I certainly understand what you are saying about not creating value, its kind of exemplified by a company with say 10 shares and net assets of say $100. Maybe they have $90 in equipment and $10 in cash. So the shares trade at around $10/share. So the company goes out and buys back one share, bringing the total assets down to $90, the total number of shares down to 9 and the NAV is still $10/share. However, what if the company were going to experience exponential growth in its earnings, and what if they could buy back say 15%-20%?
I have run the numbers, and if you believe the dividend will ever surpass $6.00 a share, it becomes highly accretive to do a repurchase. If XTXI is going to pay a dividend of $6.00 in the next 2 or 3 years, which I believe will happen, then if they bought back 2 million shares, and lets say they paid $75/share. So they spend $150 million. Lets suppose that they borrowed the whole amount at 7%, that is a grand total of 10.5 million in interest, they save a total of 12 million in dividends, meaning they could pay the interest, and pay down 1.5 million in principal(and they would be paying for this strictly with cash that was meant to be used for dividends on the shares that were repurchased-that is except up front when they first make the purchase, it is not accretive because the growth has not come yet but that period is probably 18 months). Obviously, they could probably borrow at lower than 7%, they probably can't buy the 2 million shares cheaper than $75 but they might be able to buy 1 million shares at $75 . It really just becomes an excercise in excel. My model also takes into account taxes. To simplify the whole thing, it makes sense at the point when the yield on the dividend on the original purchase price exceeds the interest cost. In other words, if they borrow at 7%, and they bought back the stock at $70, then when the dividend exceeds $4.90/share, it is accretive and value adding because they are saving enough on not paying out dividends to pay off the interest and some of the principal.

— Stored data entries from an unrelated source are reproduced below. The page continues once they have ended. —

(** * OptBasisSets: the cross-overlap decomposition and the projection objective

    A shallow embedding of [main.py]: the Gaussian counter [_num_gauss], the
    quadrant selector [_cross_selcet], the projection [_maximise_overlap], the
    objective [fcn] and the parts of the class [dft_system] they rely on.

    Tensors are two-dimensional and carry their column count, so that a slice
    with no rows still has a shape.  The scalar type with its arithmetic is
    the class [Scalar], and the external collaborators (SCF solver, basis
    packer, structure parser, integral engine, dense inverse) are the class
    [Collaborators].  Python exceptions are the [Raise] branch of
    [result]. *)

From Stdlib Require Import ZArith Lia Ascii.
From stdpp Require Import base list gmap strings.

Local Open Scope Z_scope.

(** ** Python layer: exceptions and slices *)

Module Py.

Inductive pyerr : Type :=
| UnicodeError (msg : string)
| IndexError
| KeyError
| NameError
| AttributeError
| RuntimeError.

Inductive result (A : Type) : Type :=
| Ok (a : A)
| Raise (e : pyerr).
Arguments Ok {A} a.
Arguments Raise {A} e.

Definition bind {A B} (m : result A) (k : A -> result B) : result B :=
  match m with
  | Ok a => k a
  | Raise e => Raise e
  end.

(** [ValueError] and its subclasses: Python's invalid-argument errors.
    [UnicodeError] is a subclass of [ValueError]. *)
Definition is_value_error (e : pyerr) : bool :=
  match e with
  | UnicodeError _ => true
  | _ => false
  end.

(** A slice bound [i] on a sequence of length [len]: a negative bound counts
    from the end, and every bound is clamped to [0, len]. *)
Definition slice_bound (len : nat) (i : Z) : nat :=
  if i <? 0 then Z.to_nat (Z.max 0 (i + Z.of_nat len))
  else Nat.min (Z.to_nat i) len.

Definition stop_bound (len : nat) (stop : option Z) : nat :=
  match stop with
  | Some j => slice_bound len j
  | None => len
  end.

I encourage you to look at the prospects XTEX has with the North Texas Pipeline (98 million, 17.5 million in cash flow), El Paso acquisition (486 million in cost, 56 million in cash flow), North Texas Expansion planned for early 07(15 million cost, 17.5 million in cash flow). North LIG expansion, 250 million in cost, 40 million in cash flow. South LIG expansion?, numerous other small, yet very low multiple organic growth prospects as well as potential acquistions. If you look at some of my previos posts, you will see that I built a model out that predicts what I think the dividend and distribution will be in 18 months to 2 year.
Besides, I like XTXI being an operations free company. They do own 1 processing plant that is shuttered and they have mentioned in the past that they might re-open it. If they can do it at a multiple like Atlas is doing with their Sweetwater plant, then I say go ahead. If not, then keep raising the dividend, leverage up and buy-back say 2.5 million shares, bringing the total count down close to 10 million.